Your answer should show every line of the material below that includes "None".
Start of RECORDS TO USE
Lemma filterLoop_eq st filters :
  (filterLoop st filters).2 = forallb implemented filters ∧
  (forallb implemented filters = true →
    fs_redirect (filterLoop st filters).1 =
      foldl (λ acc f, if str_eqb (f_Type f) FilterRequestRedirect then f_RequestRedirect f else acc)
        (fs_redirect st) filters ∧
    fs_rewrite (filterLoop st filters).1 =
      foldl (λ acc f, if str_eqb (f_Type f) FilterURLRewrite then f_URLRewrite f else acc)
        (fs_rewrite st) filters ∧
    er_RequestHeadersToAdd (fs_Route (filterLoop st filters).1) =
      er_RequestHeadersToAdd (fs_Route st) ++ requestHeaders filters).
Proof.
  revert st. induction filters as [|f filters IH]; intros st; cbn [filterLoop forallb foldl].
  { split; [done|]. intros _. by rewrite app_nil_r. }
  destruct (filterStep st f) as [st'|] eqn:E.
  - assert (implemented f = true) as -> by (apply (filterStep_Some st); by rewrite E).
    apply filterStep_eq in E as (Hr & Hw & Hh). destruct (IH st') as [-> IH2]. split; [done|].
    intros Hall. destruct (IH2 Hall) as (-> & -> & ->). rewrite Hr, Hw, Hh. split_and!; [done..|].
    unfold requestHeaders. rewrite <- app_assoc. simpl. by rewrite app_nil_r.
  - assert (implemented f = false) as ->; [|done]. apply not_true_iff_false.
    intros Hi%(filterStep_Some st). rewrite E in Hi. by destruct Hi.
Qed.

(** A rule with a filter that is not implemented answers every request
    with a 500. Otherwise one that redirects sends the redirect. Otherwise
    requests go to the backends with a weight, in proportion, where a backend
    that does not resolve keeps its share under the name of a cluster that never
    exists, which is answered with a 500; and a rule left with no backend, or
    with a single one that does not resolve, answers 500 itself. Header filters
    apply in order. *)
Theorem envoyRoute_action e clusters :
  (∀ b c, b ∈ en_backends e → b_Cluster b = Some c → cl_Name c ≠ invalidCluster) →
  let filters := ru_Filters (en_ruleOf e) in
  let rewritten action := match rewriteOf filters with
                          | Some f => applyRewrite action f (en_matchOf e)
                          | None => action end in
  let r := (envoyRoute e clusters).1 in
  er_Action r = Some (
    if negb (forallb implemented filters) then Route_DirectResponse 500
    else match redirectOf filters with
    | Some redirect => Route_Redirect (redirectAction redirect (en_matchOf e))
    | None =>
      match live (en_backends e) with
      | [] => Route_DirectResponse 500
      | [b] => match b_Cluster b with
               | None => Route_DirectResponse 500
               | Some c => Route_Route (rewritten (actionOf (SpecCluster (cl_Name c))))
               end
      | bs => Route_Route (rewritten (actionOf (SpecWeightedClusters (share <$> bs))))
      end
    end) ∧
  (forallb implemented filters = true → er_RequestHeadersToAdd r = requestHeaders filters).
Proof.
  intros Hnames filters rewritten r.
  assert (r = envoyRouteOf e) as -> by (unfold r; by rewrite envoyRoute_eq).
  unfold envoyRouteOf, envoyRoute. fold (startState e) (filtered e) (en_backends e) filters.
  destruct (filterLoop_eq (startState e) filters) as [Himpl Hloop].
  change (filterLoop (startState e) filters) with (filtered e) in *.
  destruct (filtered e) as [st b]. cbn [fst snd] in *. subst b.
  destruct (forallb implemented filters); simpl; [|done].
  destruct (Hloop eq_refl) as (Hr & Hw & Hh).
  cbn [startState fs_Route er_RequestHeadersToAdd app] in Hh.
  change (fs_redirect st = redirectOf filters) in Hr. change (fs_rewrite st = rewriteOf filters) in Hw.
  rewrite Hr. destruct (redirectOf filters); simpl; [by split|].
  rewrite routeAction_eq. unfold backendsAction.
  destruct (live (en_backends e)) as [|b [|b' bs]] eqn:El; simpl; [by split| |].
  - unfold shareName. destruct (b_Cluster b) as [c|] eqn:Eb; simpl; [|by split].
    rewrite (proj2 (str_eqb_neq (cl_Name c) invalidCluster)); simpl.
    + by rewrite Hw.
    + apply (Hnames b); [|done]. assert (b ∈ live (en_backends e)) as Hin by (rewrite El; left).
      by apply list_elem_of_filter in Hin as [_ ?].
  - by rewrite Hw.
Qed.
(* ===== verification/Xds.v ===== *)
(** * A Gateway's Envoy configuration (internal/xds/translate.go, l4.go)

    The listeners, route configurations, clusters and endpoints a Gateway's
    Envoy is served, with the layer 4 listeners and the endpoints of clusters.
    Go ranges over a map in no fixed order: where the code does so without
    sorting, the order is a parameter ([MapOrder]). *)
From Stdlib Require Import Sorted.
From S2P Require Import Prelude GatewayAPI Samples Refs Routes Envoy Listeners Hosts Model EnvoyAPI XdsRoutes.

(** An order in which a map keyed by route is ranged over. *)
Class MapOrder := {
  rangeOver : gmap nat (list string) → list (nat * list string);
  rangeOver_perm m : rangeOver m ≡ₚ map_to_list m;
}.

Definition connectTimeout : Z := 5000000000.
Definition httpConnectionManagerFilter := "envoy.filters.network.http_connection_manager".

(** ** Endpoints *)

(** The port of a slice that is named after the Service's. *)
Definition slicePort (name : string) (ports : list EndpointPort) : option Z :=
  List.find (λ p, bool_decide (is_Some (ep_Port p)) && str_eqb (default "" (ep_Name p)) name) ports
  ≫= ep_Port.

Definition sliceAddresses (c : Cluster) (slice : EndpointSlice) : list (string * Z) :=
  if negb (str_eqb (es_AddressType slice) "IPv4") && negb (str_eqb (es_AddressType slice) "IPv6") then []
  else match slicePort (sp_Name (cl_Port c)) (es_Ports slice) with
  | None => []
  | Some port =>
    ep ← es_Endpoints slice;
    if bool_decide (e_Ready ep = Some false) then [] else (λ ip, (ip, port)) <$> e_Addresses ep
  end.

Definition compareAddresses (a b : string * Z) : comparison :=
  cmp_or (cmp_on fst String.compare a b) (cmp_on snd Z.compare a b).

#[export] Instance compareAddresses_total : TotalCmp compareAddresses.
Proof. unfold compareAddresses. apply cmp_or_total; apply _. Qed.

Definition socketAddress (address : string) (port : Z) : SocketAddress :=
  {| sa_Protocol := SocketAddress_TCP; sa_Address := address; sa_Port := port |}.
End of RECORDS TO USE
__ANSWER AREA__:
                          | None => action end in
    | None =>
               | None => Route_DirectResponse 500
  | None => []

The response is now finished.